On Jun 26, 2008, at 03:28, Martijn van Oosterhout wrote:

When creating an index, your comparison functions are going ot be
called O(N log N) times. If they leak into a context that isn't
regularly freed you may have a problem. I'd suggest loking at how the
text comparisons do it. PG_FREE_IF_COPY() is probably a good idea
because the incoming tuples may be detoasted.

Okay, I see that text_cmp in varlena doesn't use PG_FREE_IF_COPY(), and neither do text_smaller nor text_larger (which just dispatch to text_cmp anyway).

The operator functions *do* use PG_FREE_IF_COPY(). So I'm guessing it's these functions you're talking about. However, my implementation just looks like this:

Datum citext_ne (PG_FUNCTION_ARGS) {
// Fast path for different-length inputs. Okay for canonical equivalence?
    if (VARSIZE(PG_GETARG_TEXT_P(0)) != VARSIZE(PG_GETARG_TEXT_P(1)))
        PG_RETURN_BOOL( 1 );
    PG_RETURN_BOOL( citextcmp( PG_ARGS ) != 0 );
}

I don't *thinkI any variables are copied there. citextcmp() is just this:

int citextcmp (PG_FUNCTION_ARGS) {
    // XXX These are all just references to existing structures, right?
    text * left  = PG_GETARG_TEXT_P(0);
    text * right = PG_GETARG_TEXT_P(1);
    return varstr_cmp(
        cilower( left ),
        VARSIZE_ANY_EXHDR(left),
        cilower( right ),
        VARSIZE_ANY_EXHDR(right)
    );
}

Again, no copying. cilower() does copy:

    int    index, len;
    char * result;

    index  = 0;
    len    = VARSIZE(arg) - VARHDRSZ;
    result = (char *) palloc( strlen( str ) + 1 );

    for (index = 0; index <= len; index++) {
        result[index] = tolower((unsigned char) str[index] );
    }
    // XXX I don't need to pfree result if I'm returning it, right?
    return result;

But the copied value is returned. Hrm…it should probably be pfreed somewhere, yes?

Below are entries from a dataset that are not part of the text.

(* ===== verification/StunTypes.v ===== *)
(** Message types, attribute types and errors of the stun package:
    [src/stun/message.go] (classes, methods, [MessageType]),
    [src/stun/attributes.go] (attribute types, padded length) and
    [src/stun/errors.go]. *)
From stdpp Require Import base list sets strings.
From Stdlib Require Import ZArith Lia.
From S2P Require Import Prelude Wire GoFmt.
Open Scope Z_scope.

(** * Constants *)

Definition magicCookie : Z := 0x2112A442.
Definition attributeHeaderSize : nat := 4.
Definition messageHeaderSize : nat := 20.
Definition TransactionIDSize : nat := 12.
Definition padding : nat := 4.


(** * Message class and method *)

Definition ClassRequest : Z := 0x00.
Definition ClassIndication : Z := 0x01.
Definition ClassSuccessResponse : Z := 0x02.
Definition ClassErrorResponse : Z := 0x03.

Definition MethodBinding : Z := 0x001.
Definition MethodAllocate : Z := 0x003.
Definition MethodRefresh : Z := 0x004.
Definition MethodSend : Z := 0x006.
Definition MethodData : Z := 0x007.
Definition MethodCreatePermission : Z := 0x008.
Definition MethodChannelBind : Z := 0x009.
Definition MethodChannelData : Z := 0x4000.

(** [MessageClass.String] *)
Definition class_String (c : Z) : result Empty_set bytes :=
  if c =? ClassRequest then Ok (bs "request")
  else if c =? ClassIndication then Ok (bs "indication")
  else if c =? ClassSuccessResponse then Ok (bs "success response")
  else if c =? ClassErrorResponse then Ok (bs "error response")
  else Panic (PanicCall (bs "unknown message class")).

Definition methodName : list (Z * bytes) :=
  [(MethodBinding, bs "binding"); (MethodAllocate, bs "allocate");
   (MethodRefresh, bs "refresh"); (MethodSend, bs "send"); (MethodData, bs "data");
   (MethodCreatePermission, bs "create permission");
   (MethodChannelBind, bs "channel bind")].

(** Lookup of a Go map given as its literal. *)
Fixpoint assoc {V} (k : Z) (m : list (Z * V)) : option V :=
  match m with
  | [] => None
  | (k', v) :: m' => if k =? k' then Some v else assoc k m'
  end.

(** [Method.String] *)
Definition method_String (m : Z) : bytes :=
  match assoc m methodName with
  | Some s => s
  | None => bs "0x" ++ fmt_x m
  end.

Record MessageType := NewType { Method : Z; Class : Z }.

#[export] Instance MessageType_eq_decision : EqDecision MessageType.
Proof. solve_decision. Defined.

(** A class as [fmt] prints it, which recovers from the panic of its [String]. *)
Definition class_text (c : Z) : bytes :=
  match class_String c with
  | Ok s => s
  | Err e => match e with end
  | Panic _ => bs "%!s(PANIC=unknown message class)"
  end.

(** [MessageType.String] *)
Definition MessageType_String (t : MessageType) : bytes :=
  method_String (Method t) ++ bs " " ++ class_text (Class t).

Definition BindingRequest := NewType MethodBinding ClassRequest.
Definition BindingSuccess := NewType MethodBinding ClassSuccessResponse.
Definition BindingError := NewType MethodBinding ClassErrorResponse.
Definition BindingIndication := NewType MethodBinding ClassIndication.

Definition methodABits : Z := 0xf.
Definition methodBBits : Z := 0x70.
Definition methodDBits : Z := 0xf80.
Definition methodBShift : Z := 1.
Definition methodDShift : Z := 2.
Definition c0Bit : Z := 0x1.
Definition c1Bit : Z := 0x2.
Definition classC0Shift : Z := 4.
Definition classC1Shift : Z := 7.

(** [MessageType.Value]: the arithmetic is on uint16. *)
Definition Value (t : MessageType) : Z :=
  let m := u16 (Method t) in
  let a := Z.land m methodABits in
  let b := Z.land m methodBBits in
  let d := Z.land m methodDBits in
  let m := u16 (a + u16 (Z.shiftl b methodBShift) + u16 (Z.shiftl d methodDShift)) in
  let c := u16 (Class t) in
  let c0 := u16 (Z.shiftl (Z.land c c0Bit) classC0Shift) in
  let c1 := u16 (Z.shiftl (Z.land c c1Bit) classC1Shift) in
  let class := u16 (c0 + c1) in
  u16 (m + class).

(** [MessageType.ReadValue] *)
Definition ReadValue (v : Z) : MessageType :=
  let c0 := Z.land (Z.shiftr v classC0Shift) c0Bit in
  let c1 := Z.land (Z.shiftr v classC1Shift) c1Bit in
  let class := u16 (c0 + c1) in
  let a := Z.land v methodABits in
  let b := Z.land (Z.shiftr v methodBShift) methodBBits in
  let d := Z.land (Z.shiftr v methodDShift) methodDBits in
  let m := u16 (a + b + d) in
  NewType m (u8 class).

(** A type that fits the 14 bits of the header field. *)
Definition type_ok (t : MessageType) : Prop := 0 <= Method t < 2 ^ 12 /\ 0 <= Class t < 4.

#[export] Instance type_ok_dec t : Decision (type_ok t).
Proof. unfold type_ok. apply _. Defined.

(** * Attribute types *)

Definition AttrMappedAddress : Z := 0x0001.
Definition AttrUsername : Z := 0x0006.
Definition AttrMessageIntegrity : Z := 0x0008.
Definition AttrErrorCode : Z := 0x0009.
Definition AttrUnknownAttributes : Z := 0x000A.
Definition AttrRealm : Z := 0x0014.
Definition AttrNonce : Z := 0x0015.
Definition AttrXORMappedAddress : Z := 0x0020.
Definition AttrSoftware : Z := 0x8022.
Definition AttrAlternateServer : Z := 0x8023.
Definition AttrFingerprint : Z := 0x8028.
Definition AttrPriority : Z := 0x0024.
Definition AttrUseCandidate : Z := 0x0025.
Definition AttrICEControlled : Z := 0x8029.
Definition AttrICEControlling : Z := 0x802A.
Definition AttrChannelNumber : Z := 0x000C.
Definition AttrLifetime : Z := 0x000D.
Definition AttrXORPeerAddress : Z := 0x0012.
Definition AttrData : Z := 0x0013.
Definition AttrXORRelayedAddress : Z := 0x0016.
Definition AttrEvenPort : Z := 0x0018.
Definition AttrRequestedTransport : Z := 0x0019.
Definition AttrDontFragment : Z := 0x001A.
Definition AttrReservationToken : Z := 0x0022.
Definition AttrOrigin : Z := 0x802F.

Definition attrNames : list (Z * bytes) :=
  [(AttrMappedAddress, bs "MAPPED-ADDRESS"); (AttrUsername, bs "USERNAME");
   (AttrErrorCode, bs "ERROR-CODE"); (AttrMessageIntegrity, bs "MESSAGE-INTEGRITY");
   (AttrUnknownAttributes, bs "UNKNOWN-ATTRIBUTES"); (AttrRealm, bs "REALM");
   (AttrNonce, bs "NONCE"); (AttrXORMappedAddress, bs "XOR-MAPPED-ADDRESS");
   (AttrSoftware, bs "SOFTWARE"); (AttrAlternateServer, bs "ALTERNATE-SERVER");
   (AttrFingerprint, bs "FINGERPRINT"); (AttrPriority, bs "PRIORITY");
   (AttrUseCandidate, bs "USE-CANDIDATE"); (AttrICEControlled, bs "ICE-CONTROLLED");
   (AttrICEControlling, bs "ICE-CONTROLLING"); (AttrChannelNumber, bs "CHANNEL-NUMBER");
   (AttrLifetime, bs "LIFETIME"); (AttrXORPeerAddress, bs "XOR-PEER-ADDRESS");
   (AttrData, bs "DATA"); (AttrXORRelayedAddress, bs "XOR-RELAYED-ADDRESS");
   (AttrEvenPort, bs "EVEN-PORT"); (AttrRequestedTransport, bs "REQUESTED-TRANSPORT");
   (AttrDontFragment, bs "DONT-FRAGMENT"); (AttrReservationToken, bs "RESERVATION-TOKEN");
   (AttrOrigin, bs "ORIGIN")].

(** [AttrType.String] *)
Definition AttrType_String (t : Z) : bytes :=
  match assoc t attrNames with
  | Some s => s
  | None => bs "0x" ++ fmt_x t
  end.

(** [nearestPaddedValueLength] *)
Definition nearestPaddedValueLength (l : nat) : nat :=
  let n := (padding * (l / padding))%nat in
  if (n <? l)%nat then (n + padding)%nat else n.

(** * Errors

    The errors that the calls of the stun, turn and attr packages return. *)
Record DecodeErrPlace := Place { Parent : bytes; Children : bytes }.
Record DecodeErr := mkDecodeErr { err_place : DecodeErrPlace; err_message : bytes }.

Inductive error : Type :=
| ErrUnexpectedHeaderEOF
| ErrFormatError
| ErrDecode (e : DecodeErr)
| EOF                                   (* io.EOF *)
| ErrUnexpectedEOF                      (* io.ErrUnexpectedEOF *)
| ErrAttributeNotFound
| AttrOverflowErr (Type_ : Z) (Max Got : Z)
| AttrLengthErr (Attr : Z) (Got Expected : Z)
| ErrBadIPLength
| ErrNoDefaultReason
| ErrBadUnknownAttrsSize
| ErrFingerprintBeforeIntegrity
| IntegrityErr (Expected Actual : bytes)
| CRCMismatch (Expected Actual : Z)
| BadAttrLength (Attr : Z) (Got Expected : Z)   (* turn *)
| Errorf (msg : bytes)                          (* fmt.Errorf *)
| IOError (code : Z).                           (* an error of a connection *)

#[export] Instance DecodeErrPlace_eq_decision : EqDecision DecodeErrPlace.
Proof. solve_decision. Defined.
#[export] Instance DecodeErr_eq_decision : EqDecision DecodeErr.
Proof. solve_decision. Defined.
#[export] Instance error_eq_decision : EqDecision error.
Proof. solve_decision. Defined.

Definition newDecodeErr (parent children message : bytes) : error :=
  ErrDecode (mkDecodeErr (Place parent children) message).
Definition newAttrDecodeErr (children message : bytes) : error :=
  newDecodeErr (bs "attribute") children message.

Definition IsInvalidCookie (e : DecodeErr) : bool :=
  bool_decide (err_place e = Place (bs "message") (bs "cookie")).
Definition IsPlaceParent (e : DecodeErr) (p : bytes) : bool :=
  bool_decide (Parent (err_place e) = p).
Definition IsPlaceChildren (e : DecodeErr) (c : bytes) : bool :=
  bool_decide (Children (err_place e) = c).
Definition IsPlace (e : DecodeErr) (p : DecodeErrPlace) : bool :=
  bool_decide (err_place e = p).
Definition DecodeErrPlace_String (p : DecodeErrPlace) : bytes :=
  Parent p ++ bs "/" ++ Children p.
Definition DecodeErr_Error (e : DecodeErr) : bytes :=
  bs "BadFormat for " ++ DecodeErrPlace_String (err_place e) ++ bs ": " ++ err_message e.

(** * Lemmas *)

Lemma padded_spec l :
  (l <= nearestPaddedValueLength l < l + 4)%nat /\
  (nearestPaddedValueLength l mod 4 = 0)%nat.
Proof.
  unfold nearestPaddedValueLength, padding.
  pose proof (Nat.div_mod_eq l 4). pose proof (Nat.mod_upper_bound l 4 ltac:(lia)).
  destruct (Nat.ltb_spec (4 * (l / 4)) l).
  - split; [lia|]. replace (4 * (l / 4) + 4)%nat with ((l / 4 + 1) * 4)%nat by lia.
    apply Nat.Div0.mod_mul.
  - split; [lia|]. rewrite Nat.mul_comm. apply Nat.Div0.mod_mul.
Qed.

(** A value gets padding exactly when its length, as a uint16, is not a
    multiple of four. *)
Lemma padded_aligned l : (l mod 4 = 0)%nat -> nearestPaddedValueLength l = l.
Proof.
  intros Hl. unfold nearestPaddedValueLength, padding.
  pose proof (Nat.div_mod_eq l 4). destruct (Nat.ltb_spec (4 * (l / 4)) l); lia.
Qed.

Lemma Value_range t : 0 <= Value t < 2 ^ 16.
Proof. apply Z.mod_pos_bound. lia. Qed.

(** ** The header field of the message type

    Method and class are numbers in a mixed radix: [Value] interleaves their
    digits. *)
Lemma land_field z n k :
  0 <= n -> 0 <= k -> Z.land z (Z.shiftl (Z.ones n) k) = (z / 2 ^ k) mod 2 ^ n * 2 ^ k.
Proof.
  intros Hn Hk. rewrite <- Z.shiftl_mul_pow2, <- Z.shiftr_div_pow2, <- Z.land_ones by done.
  apply Z.bits_inj'. intros i Hi. rewrite Z.land_spec, !Z.shiftl_spec by done.
  destruct (Z.le_gt_cases k i).
  - by rewrite Z.land_spec, Z.shiftr_spec, Z.sub_add by lia.
  - rewrite !(Z.testbit_neg_r _ (i - k)) by lia. apply andb_false_r.
Qed.

Definition type_of_digits (a b d c0 c1 : Z) : MessageType :=
  NewType (a + 16 * b + 128 * d) (c0 + 2 * c1).
Definition value_of_digits (a b d c0 c1 : Z) : Z := a + 16 * c0 + 32 * b + 256 * c1 + 512 * d.
Definition digits_ok (a b d c0 c1 : Z) : Prop :=
  0 <= a < 16 /\ 0 <= b < 8 /\ 0 <= d < 32 /\ 0 <= c0 < 2 /\ 0 <= c1 < 2.

Ltac euclid := Z.div_mod_to_equations; lia.

Lemma Value_digits a b d c0 c1 :
  digits_ok a b d c0 c1 -> Value (type_of_digits a b d c0 c1) = value_of_digits a b d c0 c1.
Proof.
  intros (Ha & Hb & Hd & H0 & H1). unfold Value, type_of_digits, value_of_digits. cbn [Method Class].
  assert (u16 (a + 16 * b + 128 * d) = a + 16 * b + 128 * d) as -> by (apply u16_id; lia).
  assert (u16 (c0 + 2 * c1) = c0 + 2 * c1) as -> by (apply u16_id; lia).
  assert (Z.land (a + 16 * b + 128 * d) methodABits = a) as ->.
  { unfold methodABits. change 0xf with (Z.shiftl (Z.ones 4) 0). rewrite land_field by done. euclid. }
  assert (Z.land (a + 16 * b + 128 * d) methodBBits = 16 * b) as ->.
  { unfold methodBBits. change 0x70 with (Z.shiftl (Z.ones 3) 4). rewrite land_field by done. euclid. }
  assert (Z.land (a + 16 * b + 128 * d) methodDBits = 128 * d) as ->.
  { unfold methodDBits. change 0xf80 with (Z.shiftl (Z.ones 5) 7). rewrite land_field by done. euclid. }
  assert (Z.land (c0 + 2 * c1) c0Bit = c0) as ->.
  { unfold c0Bit. change 1 with (Z.shiftl (Z.ones 1) 0). rewrite land_field by done. euclid. }
  assert (Z.land (c0 + 2 * c1) c1Bit = 2 * c1) as ->.
  { unfold c1Bit. change 2 with (Z.shiftl (Z.ones 1) 1) at 2. rewrite land_field by done. euclid. }
  unfold methodBShift, methodDShift, classC0Shift, classC1Shift.
  rewrite !Z.shiftl_mul_pow2 by done. rewrite (u16_id (16 * b * _)), (u16_id (128 * d * _)) by lia.
  rewrite (u16_id (c0 * _)), (u16_id (2 * c1 * _)) by lia.
  rewrite (u16_id (_ + _ + _)), (u16_id (_ * _ + _)) by lia. rewrite u16_id; lia.
Qed.

Lemma ReadValue_digits a b d c0 c1 :
  digits_ok a b d c0 c1 -> ReadValue (value_of_digits a b d c0 c1) = type_of_digits a b d c0 c1.
Proof.
  intros (Ha & Hb & Hd & H0 & H1). unfold ReadValue. set (v := value_of_digits a b d c0 c1).
  assert (Z.land v methodABits = a) as ->.
  { unfold methodABits. change 0xf with (Z.shiftl (Z.ones 4) 0). rewrite land_field by done.
    unfold v, value_of_digits. euclid. }
  assert (Z.land (Z.shiftr v methodBShift) methodBBits = 16 * b) as ->.
  { unfold methodBShift. change methodBBits with (Z.shiftl (Z.ones 3) 4).
    rewrite land_field, Z.shiftr_div_pow2 by done. unfold v, value_of_digits. euclid. }
  assert (Z.land (Z.shiftr v methodDShift) methodDBits = 128 * d) as ->.
  { unfold methodDShift. change methodDBits with (Z.shiftl (Z.ones 5) 7).
    rewrite land_field, Z.shiftr_div_pow2 by done. unfold v, value_of_digits. euclid. }
  assert (Z.land (Z.shiftr v classC0Shift) c0Bit = c0) as ->.
  { unfold classC0Shift. change c0Bit with (Z.shiftl (Z.ones 1) 0).
    rewrite land_field, Z.shiftr_div_pow2 by done. unfold v, value_of_digits. euclid. }
  assert (Z.land (Z.shiftr v classC1Shift) c1Bit = 2 * c1) as ->.
  { unfold classC1Shift. change c1Bit with (Z.shiftl (Z.ones 1) 1).
    rewrite land_field, Z.shiftr_div_pow2 by done. unfold v, value_of_digits. euclid. }
  rewrite !u16_id by lia. unfold type_of_digits. by rewrite u8_id by lia.
Qed.

Lemma type_digits t :
  type_ok t -> exists a b d c0 c1, digits_ok a b d c0 c1 /\ t = type_of_digits a b d c0 c1.
Proof.
  destruct t as [m c]. unfold type_ok. cbn [Method Class]. intros [Hm Hc].
  exists (m mod 16), (m / 16 mod 8), (m / 128), (c mod 2), (c / 2).
  unfold digits_ok, type_of_digits. split; [euclid|]. f_equal; euclid.
Qed.

Lemma value_digits v :
  0 <= v < 2 ^ 14 -> exists a b d c0 c1, digits_ok a b d c0 c1 /\ v = value_of_digits a b d c0 c1.
Proof.
  intros Hv.
  exists (v mod 16), (v / 32 mod 8), (v / 512), (v / 16 mod 2), (v / 256 mod 2).
  unfold digits_ok, value_of_digits. euclid.
Qed.

Lemma ReadValue_Value t : type_ok t -> ReadValue (Value t) = t.
Proof.
  intros (a & b & d & c0 & c1 & Hok & ->)%type_digits.
  by rewrite Value_digits, ReadValue_digits.
Qed.

Lemma Value_type_ok t : type_ok t -> 0 <= Value t < 2 ^ 14.
Proof.
  intros (a & b & d & c0 & c1 & Hok & ->)%type_digits. rewrite Value_digits by done.
  unfold digits_ok, value_of_digits in *. lia.
Qed.

Lemma Value_ReadValue v :
  0 <= v < 2 ^ 14 -> Value (ReadValue v) = v /\ type_ok (ReadValue v).
Proof.
  intros (a & b & d & c0 & c1 & Hok & ->)%value_digits.
  rewrite ReadValue_digits, Value_digits by done. split; [done|].
  unfold digits_ok, type_ok, type_of_digits in *. cbn [Method Class]. lia.
Qed.
(** [Add] appends the wire form of the attribute to the visible bytes, keeps
    what the other attributes show, and writes the new length in the header.
    Nothing of the old contents of the buffer is left in the padding. *)
Lemma Add_spec t v m n :
  settled n m -> blen (Raw m) = n -> n = (20 + Z.to_nat (Length m))%nat -> slice_ok n v ->
  let V := contents (array m) v in
  exists m', Add t v m = (m', Ok tt) /\
    MType m' = MType m /\ TID m' = TID m /\
    Length m' = u32 (Length m + Z.of_nat (length (encode_attr (t, V)))) /\
    views m' = views m ++ [(t, u16 (Z.of_nat (slen v)), V)] /\
    visible (Raw m') = splice 2 (put16 (Length m')) (visible (Raw m) ++ encode_attr (t, V)) /\
    blen (Raw m') = (n + length (encode_attr (t, V)))%nat /\
    settled (blen (Raw m')) m'.
Proof.
  intros Hs Hbl Hn Hv V. unfold Add. unfold st_bind at 1.
  destruct (add_tlv_spec t v m n Hs Hbl Hn Hv)
    as (m1 & attr & -> & Hs1 & -> & Ht1 & Htid1 & Hl1 & Hv1 & Hb1 & Hvis1).
  fold V in Hvis1. cbn [fst snd].
  assert (length V = slen v) as HVl.
  { apply (contents_length _ n); [done|]. destruct Hs. unfold buffer_ok, bcap, array in *. lia. }
  set (n1 := (n + 4 + slen v)%nat) in *. set (attr := mkRawAttribute _ _ _).
  assert (settled n1 m1) as Hs1' by (apply (settled_mono n); [done|unfold n1; lia]).
  unfold st_bind at 1.
  destruct (add_padding_spec n1 attr m1 Hs1' Hb1)
    as (m2 & attr' & -> & Hs2 & Ht2 & Htid2 & Hl2 & Hv2 & Hb2 & Hvis2 & Hat & Hal & Hsl & Hok & Hval);
    [unfold slice_ok, n1; cbn; lia|done|rewrite Hl1; unfold u32; by rewrite Zmod_mod|].
  assert (value_of m1 attr = V) as HV.
  { unfold value_of, contents, backing_array, attr. cbn [AValue back off slen].
    replace (slen v) with (n1 - (n + 4))%nat at 1 by (unfold n1; lia).
    rewrite <- skipn_firstn_comm.
    unfold visible in Hvis1. rewrite Hb1 in Hvis1. unfold array. rewrite Hvis1.
    rewrite app_assoc, app_assoc, drop_app_length'; [done|].
    rewrite !length_app, !put16_length, length_take. destruct Hs.
    unfold buffer_ok, bcap in *. lia. }
  unfold st_bind at 1, st_modify.
  set (k := (nearestPaddedValueLength (slen (AValue attr)) - slen (AValue attr))%nat) in *.
  set (m3 := set_Attributes _ m2).
  assert (length (encode_attr (t, V)) = (4 + slen v + k)%nat) as Hel.
  { rewrite encode_attr_length. cbn [snd]. rewrite HVl. unfold k, attr. cbn [slen AValue].
    destruct (padded_spec (slen v)). lia. }
  assert (settled (n1 + k) m3) as Hs3.
  { destruct Hs2 as [? ? Hsl2 Hal2]. split; [done|cbn; lia| |].
    - change (attrs m3) with (attrs m2 ++ [attr']). apply Forall_app; split.
      + eapply Forall_impl; [apply Hsl2|]. intros a Ha. apply (slice_ok_mono n1); [lia|done].
      + apply Forall_singleton. apply (slice_ok_mono n1); [lia|done].
    - change (attrs m3) with (attrs m2 ++ [attr']). apply Forall_app; split; [done|].
      apply Forall_singleton. by rewrite Hal, Hsl. }
  assert (visible (Raw m2) = visible (Raw m) ++ encode_attr (t, V)) as Hvis3.
  { rewrite Hvis2, Hvis1. unfold encode_attr. cbn [fst snd]. unfold pad_of. rewrite HVl.
    by rewrite <- !app_assoc. }
  destruct (WriteLength_spec (n1 + k) m3 Hs3) as (m4 & -> & Hs4 & Hsv4 & Hvis4 & Hb4 & _).
  { change (Raw m3) with (Raw m2). rewrite Hb2. unfold n1. lia. }
  change (Raw m3) with (Raw m2) in *. change (Length m3) with (Length m2) in *.
  destruct Hsv4. exists m4. split; [done|]. unfold m3 in *. cbn in sv_type0, sv_tid0, sv_length0.
  do 2 (split; [congruence|]).
  split; [rewrite sv_length0, Hl2, Hl1, u32_add, Hel; f_equal; lia|].
  split.
  { rewrite sv_views0. unfold views. change (attrs (set_Attributes (Some ?x) m2)) with x.
    rewrite map_app. f_equal; [change (views m2 = views m); congruence|].
    cbn. rewrite Hat, Hal. do 2 f_equal. rewrite <- HV. done. }
  split; [by rewrite Hvis4, Hvis3, sv_length0|].
  split; [rewrite Hb4, Hb2, Hel; unfold n1; lia|]. by rewrite Hb4, Hb2.
Qed.

End Add.

(** * The invariant of a message *)

Record well_formed (m : Message) : Prop := {
  wf_settled : settled (blen (Raw m)) m;
  wf_packet : packet_ok (abs m);
  wf_raw : visible (Raw m) = encode_packet (abs m);
  wf_length : Length m = Z.of_nat (length (encode_attrs (p_attrs (abs m))))
}.

Lemma abs_attrs m : p_attrs (abs m) = map (fun w => (w.1.1, w.2)) (views m).
Proof. unfold abs, views. cbn [p_attrs]. by rewrite map_map. Qed.

Lemma wf_blen m : well_formed m -> blen (Raw m) = (20 + Z.to_nat (Length m))%nat.
Proof.
  intros [[Hb _ _ _] [Htid _] Hraw Hl]. apply (f_equal length) in Hraw.
  unfold visible in Hraw. rewrite length_take in Hraw. unfold buffer_ok, bcap in Hb.
  unfold encode_packet in Hraw. rewrite length_app, encode_header_length in Hraw by done.
  rewrite Hl. lia.
Qed.

Lemma wf_Length m : well_formed m -> 0 <= Length m < 2 ^ 16.
Proof. intros [_ (_ & _ & ?) _ ->]. lia. Qed.

Lemma wf_visible_length m : well_formed m -> length (visible (Raw m)) = blen (Raw m).
Proof.
  intros [[Hb _ _ _] _ _ _]. unfold visible, buffer_ok, bcap in *. rewrite length_take. lia.
Qed.

(** A message is well formed when the four parts of the header and the
    attribute bytes are those of its fields. *)
Lemma well_formed_intro m p :
  settled (blen (Raw m)) m -> packet_ok p -> MType m = p_type p -> TID m = p_tid p ->
  map (fun w => (w.1.1, w.2)) (views m) = p_attrs p ->
  Length m = Z.of_nat (length (encode_attrs (p_attrs p))) ->
  visible (Raw m) = encode_packet p -> well_formed m /\ abs m = p.
Proof.
  intros Hs Hp Ht Htid Hv Hl Hraw. destruct p as [ty tid l]. cbn in *.
  assert (abs m = Packet ty tid l) as Ha.
  { rewrite <- Hv, <- abs_attrs, <- Ht, <- Htid. done. }
  split; [|done]. by split; rewrite ?Ha.
Qed.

So I'm wondering if I should change citextcmp to pfree values? Something like this:

    text * left  = PG_GETARG_TEXT_P(0);
    text * right = PG_GETARG_TEXT_P(1);
    char * lcstr = cilower( left  );
    char * rcstr = cilower( right );

    int result = varstr_cmp(
        cilower( left ),
        VARSIZE_ANY_EXHDR(left),
        cilower( right ),
        VARSIZE_ANY_EXHDR(right)
    );

    pfree( lcstr );
    pfree( rcstr );
    return result;

This is the only function that calls cilower(). And I *think* it's the only place where values are copied or memory is allocated needing to be freed. Does that sound right to you?

On a side note, I've implemented this pretty differently from how the text functions are implemented in varlena.c, just to try to keep things succinct. But I'm wondering now if I shouldn't switch back to the style used by varlena.c, if only to keep the style the same, and thus perhaps to increase the chances that citext would be a welcome contrib addition. Thoughts?

Many thanks again. You're a great help to this C n00b.